Lemma for_each_plain (bd : list (list Z)) (t cur : nat) :
  forall l s,
    plain s ->
    plain (snd (for_each l
                  (encode_example batch_size num_core_per_host cutoffs
                                  bin_sizes use_tpu bd t cur) s)).
Proof.
  induction l as [| idx l IH]; intros s Hp; cbn [for_each]; [exact Hp |].
  unfold bind.
  pose proof (encode_example_plain bd t cur idx s Hp) as H1.
  destruct (encode_example _ _ _ _ _ _ _ _ _ s) as [[e | u] s1];
    cbn [snd] in *; [exact H1 |].
  now apply IH.
Qed.

Lemma batches_loop_plain (bd : list (list Z)) (ncols : nat) :
  forall ts nb s,
    plain s ->
    plain (snd (batches_loop batch_size tgt_len num_core_per_host cutoffs
                             bin_sizes use_tpu bd ncols ts nb s)).
Proof.
  induction ts as [| t ts IH]; intros nb s Hp; cbn [batches_loop];
    [exact Hp |].
  destruct (use_tpu && _); [exact Hp |].
  unfold bind.
  pose proof (for_each_plain bd t (Nat.min (ncols - 1 - t) tgt_len)
                             (Py.range batch_size) s Hp) as H1.
  destruct (for_each _ _ s) as [[e | u] s1]; cbn [snd] in *; [exact H1 |].
  now apply IH.
Qed.

Lemma create_ordered_tfrecords_plain (data : list Z) (num_passes : nat)
      (starts : list nat) :
  plain (snd (create_ordered_tfrecords batch_size tgt_len num_core_per_host
                                       cutoffs bin_sizes use_tpu data
                                       num_passes starts initial_state)).
Proof.
  unfold create_ordered_tfrecords.
  destruct (batchify batch_size data num_passes starts) as [e | bd];
    [constructor |].
  destruct (tgt_len =? 0)%nat; [constructor |].
  apply batches_loop_plain. constructor.
Qed.

End PlainRuns.

(** X19: a corpus as [Corpus.__init__] builds it has no cutoffs, and its
    test split is the training file.  Converting a split of it plans no
    bucket, writes records without permutation features (whatever
    [FLAGS.use_tpu] is), and records [bin_sizes = []] in the record info;
    it fails up front with ZeroDivisionError when [num_core_per_host] is
    zero, and for the datasets [lm1b] and [text8], which the conversion
    does not list, with an unassigned [bin_sizes] after writing nothing. *)
Theorem corpus_conversion_is_plain (dataset : Dataset)
        (train_txt valid_txt : list Z) (split : Split)
        (bsz tgt_len num_core_per_host : nat) (FLAGS : Flags)
        (starts : list nat) :
  let self := Corpus_init dataset train_txt valid_txt in
  let r := convert_to_tfrecords self split bsz tgt_len num_core_per_host
                                FLAGS starts in
  corpus_split self Test = corpus_split self Train
  /\ Forall (fun e => perm_features e = None) (written (snd r))
  /\ (forall info, fst r = inr info -> info_bin_sizes info = [])
  /\ (dataset_listed dataset = false ->
      r = (inl ConvertUnboundLocalError, initial_state))
  /\ (dataset_listed dataset = true -> num_core_per_host = 0%nat ->
      r = (inl ConvertZeroDivisionError, initial_state))
  /\ (dataset_listed dataset = true -> num_core_per_host <> 0%nat ->
      forall e, fst r <> inl (FromGetBinSizes e)).
Proof.
  cbv zeta. unfold convert_to_tfrecords, Corpus_init.
  cbn [corpus_dataset corpus_cutoffs corpus_split corpus_train corpus_test].
  split; [reflexivity |].
  destruct (dataset_listed dataset).
  2:{ cbn. repeat split; try constructor; intros; try discriminate. }
  destruct (Nat.eqb_spec num_core_per_host 0) as [Hz | Hz].
  { cbn. repeat split; try constructor; intros;
      try discriminate; try contradiction. }
  cbn [get_bin_sizes].
  match goal with
  | |- context [create_ordered_tfrecords ?a ?b ?c [] [] ?f ?g ?h ?i
                                         initial_state] =>
      pose proof (create_ordered_tfrecords_plain a b c [] [] f eq_refl g h i)
        as Hplain;
      destruct (create_ordered_tfrecords a b c [] [] f g h i initial_state)
        as [[e | nb] s]
  end.
  - cbn [fst snd] in *. split; [exact Hplain |].
    repeat split; intros; try discriminate; try contradiction.
  - cbn [fst snd] in *. split; [exact Hplain |]. split.
    + intros info H. injection H as <-. reflexivity.
    + repeat split; intros; try discriminate; try contradiction.
Qed.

■ ■ ■ ■

_TASK GOAL_. Everything above from the line with "[FLAGS.use_tpu] is), and" to the line with "(written (snd r))", both included, must be repeated exactly, and nothing outside that range.

_ANSWER SECTION_.
    [FLAGS.use_tpu] is), and records [bin_sizes = []] in the record info;
    it fails up front with ZeroDivisionError when [num_core_per_host] is
    zero, and for the datasets [lm1b] and [text8], which the conversion
    does not list, with an unassigned [bin_sizes] after writing nothing. *)
Theorem corpus_conversion_is_plain (dataset : Dataset)
        (train_txt valid_txt : list Z) (split : Split)
        (bsz tgt_len num_core_per_host : nat) (FLAGS : Flags)
        (starts : list nat) :
  let self := Corpus_init dataset train_txt valid_txt in
  let r := convert_to_tfrecords self split bsz tgt_len num_core_per_host
                                FLAGS starts in
  corpus_split self Test = corpus_split self Train
  /\ Forall (fun e => perm_features e = None) (written (snd r))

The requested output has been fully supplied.